Retype each line below without a single alteration.

[Stored items]
((
(** The update module as a client of the BLE module. *)
Definition dfu_clients (mtu area percent : Z) : BleClients W := {|
  my_generate_random w := on_base my_generate_random w;
  my_param_get_Gvalue w := my_param_get_Gvalue (dw_base w);
  my_param_get_sn w := my_param_get_sn (dw_base w);
  ble_log_set_ready w b := mk_dw (ble_log_set_ready (dw_base w) b) (dw_jimi w) (dw_msgs w);
  at_recv_cmd_handler w msg len := on_base (fun b => at_recv_cmd_handler b msg len) w;
  jimi_dfu_cmd_handler w cmd data len :=
    '(s, outs) ← DfuJimi.jimi_dfu_cmd_handler mtu area percent (dw_jimi w) cmd data len;
    Some (mk_dw (dw_base w) s (dw_msgs w ++ main_msgs outs), ble_outputs outs)
|}.

Context (key : list Z) (mtu area percent : Z).
#[local] Existing Instance dfu_clients.
#[local] Instance clients : BleClients W := dfu_clients mtu area percent.
Implicit Types (y : ble_app) (w : W).

Lemma jimi_kept s : psa_keeps (fun w => dw_jimi w = s).
Proof. split; intros; cbn; by rewrite on_base_jimi. Qed.

Lemma response_keeps s cmd data n : keeps (fun w => dw_jimi w = s) (my_ble_dfu_send_response cmd data n).
Proof.
  unfold my_ble_dfu_send_response. destruct (_ <? _); [auto with keeps|]. apply keeps_bind; [auto with keeps|]. intros src.
  apply keeps_bind; [auto with keeps|]. intros b. apply keeps_bind; [auto with keeps|]. intros _.
  apply send_packet_keeps; [apply jimi_kept|]. intros w d. cbn. by rewrite on_base_jimi.
Qed.

(** One exchange: a packet of the phone is handled and answered. *)
Lemma update_step cmd content s' c p ms y w :
  ready key mtu 0 y -> zlen content <= 464 -> zlen p = 10 ->
  DfuJimi.jimi_dfu_cmd_handler mtu area percent (dw_jimi w) cmd content (zlen content) = Some (s', Response c p :: map Notify ms) ->
  exists y' w', deliver (dfu_packet key cmd content) y w = Done (tt, y', w') /\ ready key mtu 0 y' /\
    dw_jimi w' = s' /\ last (notified w') = Some (dfu_answer key c p).
Proof.
  intros Hr Hc Hp Eh.
  destruct (deliver_file key mtu (fun w0 => dw_jimi w0 = dw_jimi w) cmd content y w (jimi_kept _) eq_refl Hr Hc)
    as (y1 & w1 & n & tail & Hr1 & Hj1 & ->).
  apply (handler_prefix _ _ _ _ _ _ tail) in Eh. set (outs := Response c p :: map Notify ms) in *.
  set (w2 := mk_dw (dw_base w1) s' (dw_msgs w1 ++ main_msgs outs)).
  assert (Ej : jimi_dfu_cmd_handler w1 cmd (content ++ tail) (zlen content) = Some (w2, ble_outputs outs)).
  { cbn. rewrite Hj1, Eh. done. }
  destruct (response_works key mtu n c p y1 w2 Hr1 Hp) as (y3 & w3 & E3 & Hr3 & Hlog).
  pose proof (response_keeps s' c p (zlen p) _ _ _ _ _ E3 eq_refl) as Hj3.
  eexists _, w3. split; [|split; [|split; [exact Hj3|by rewrite Hlog, last_snoc]]].
  - rewrite (bind_done _ _ _ _ tt y3 w3); [reflexivity|].
    rewrite (bind_done _ _ _ _ (ble_outputs outs) y1 w2) by (unfold world_checked; by rewrite Ej). unfold outs. cbn [ble_outputs dfu_responses].
    rewrite (bind_done _ _ _ _ tt y3 w3 E3). by rewrite ble_outputs_notify.
  - destruct Hr3 as [[] ? ? ? ?]. by split.
Qed.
))
Result:
(** The update module as a client of the BLE module. *)
Definition dfu_clients (mtu area percent : Z) : BleClients W := {|
  my_generate_random w := on_base my_generate_random w;
  my_param_get_Gvalue w := my_param_get_Gvalue (dw_base w);
  my_param_get_sn w := my_param_get_sn (dw_base w);
  ble_log_set_ready w b := mk_dw (ble_log_set_ready (dw_base w) b) (dw_jimi w) (dw_msgs w);
  at_recv_cmd_handler w msg len := on_base (fun b => at_recv_cmd_handler b msg len) w;
  jimi_dfu_cmd_handler w cmd data len :=
    '(s, outs) ← DfuJimi.jimi_dfu_cmd_handler mtu area percent (dw_jimi w) cmd data len;
    Some (mk_dw (dw_base w) s (dw_msgs w ++ main_msgs outs), ble_outputs outs)
|}.

Context (key : list Z) (mtu area percent : Z).
#[local] Existing Instance dfu_clients.
#[local] Instance clients : BleClients W := dfu_clients mtu area percent.
Implicit Types (y : ble_app) (w : W).

Lemma jimi_kept s : psa_keeps (fun w => dw_jimi w = s).
Proof. split; intros; cbn; by rewrite on_base_jimi. Qed.

Lemma response_keeps s cmd data n : keeps (fun w => dw_jimi w = s) (my_ble_dfu_send_response cmd data n).
Proof.
  unfold my_ble_dfu_send_response. destruct (_ <? _); [auto with keeps|]. apply keeps_bind; [auto with keeps|]. intros src.
  apply keeps_bind; [auto with keeps|]. intros b. apply keeps_bind; [auto with keeps|]. intros _.
  apply send_packet_keeps; [apply jimi_kept|]. intros w d. cbn. by rewrite on_base_jimi.
Qed.

(** One exchange: a packet of the phone is handled and answered. *)
Lemma update_step cmd content s' c p ms y w :
  ready key mtu 0 y -> zlen content <= 464 -> zlen p = 10 ->
  DfuJimi.jimi_dfu_cmd_handler mtu area percent (dw_jimi w) cmd content (zlen content) = Some (s', Response c p :: map Notify ms) ->
  exists y' w', deliver (dfu_packet key cmd content) y w = Done (tt, y', w') /\ ready key mtu 0 y' /\
    dw_jimi w' = s' /\ last (notified w') = Some (dfu_answer key c p).
Proof.
  intros Hr Hc Hp Eh.
  destruct (deliver_file key mtu (fun w0 => dw_jimi w0 = dw_jimi w) cmd content y w (jimi_kept _) eq_refl Hr Hc)
    as (y1 & w1 & n & tail & Hr1 & Hj1 & ->).
  apply (handler_prefix _ _ _ _ _ _ tail) in Eh. set (outs := Response c p :: map Notify ms) in *.
  set (w2 := mk_dw (dw_base w1) s' (dw_msgs w1 ++ main_msgs outs)).
  assert (Ej : jimi_dfu_cmd_handler w1 cmd (content ++ tail) (zlen content) = Some (w2, ble_outputs outs)).
  { cbn. rewrite Hj1, Eh. done. }
  destruct (response_works key mtu n c p y1 w2 Hr1 Hp) as (y3 & w3 & E3 & Hr3 & Hlog).
  pose proof (response_keeps s' c p (zlen p) _ _ _ _ _ E3 eq_refl) as Hj3.
  eexists _, w3. split; [|split; [|split; [exact Hj3|by rewrite Hlog, last_snoc]]].
  - rewrite (bind_done _ _ _ _ tt y3 w3); [reflexivity|].
    rewrite (bind_done _ _ _ _ (ble_outputs outs) y1 w2) by (unfold world_checked; by rewrite Ej). unfold outs. cbn [ble_outputs dfu_responses].
    rewrite (bind_done _ _ _ _ tt y3 w3 E3). by rewrite ble_outputs_notify.
  - destruct Hr3 as [[] ? ? ? ?]. by split.
Qed.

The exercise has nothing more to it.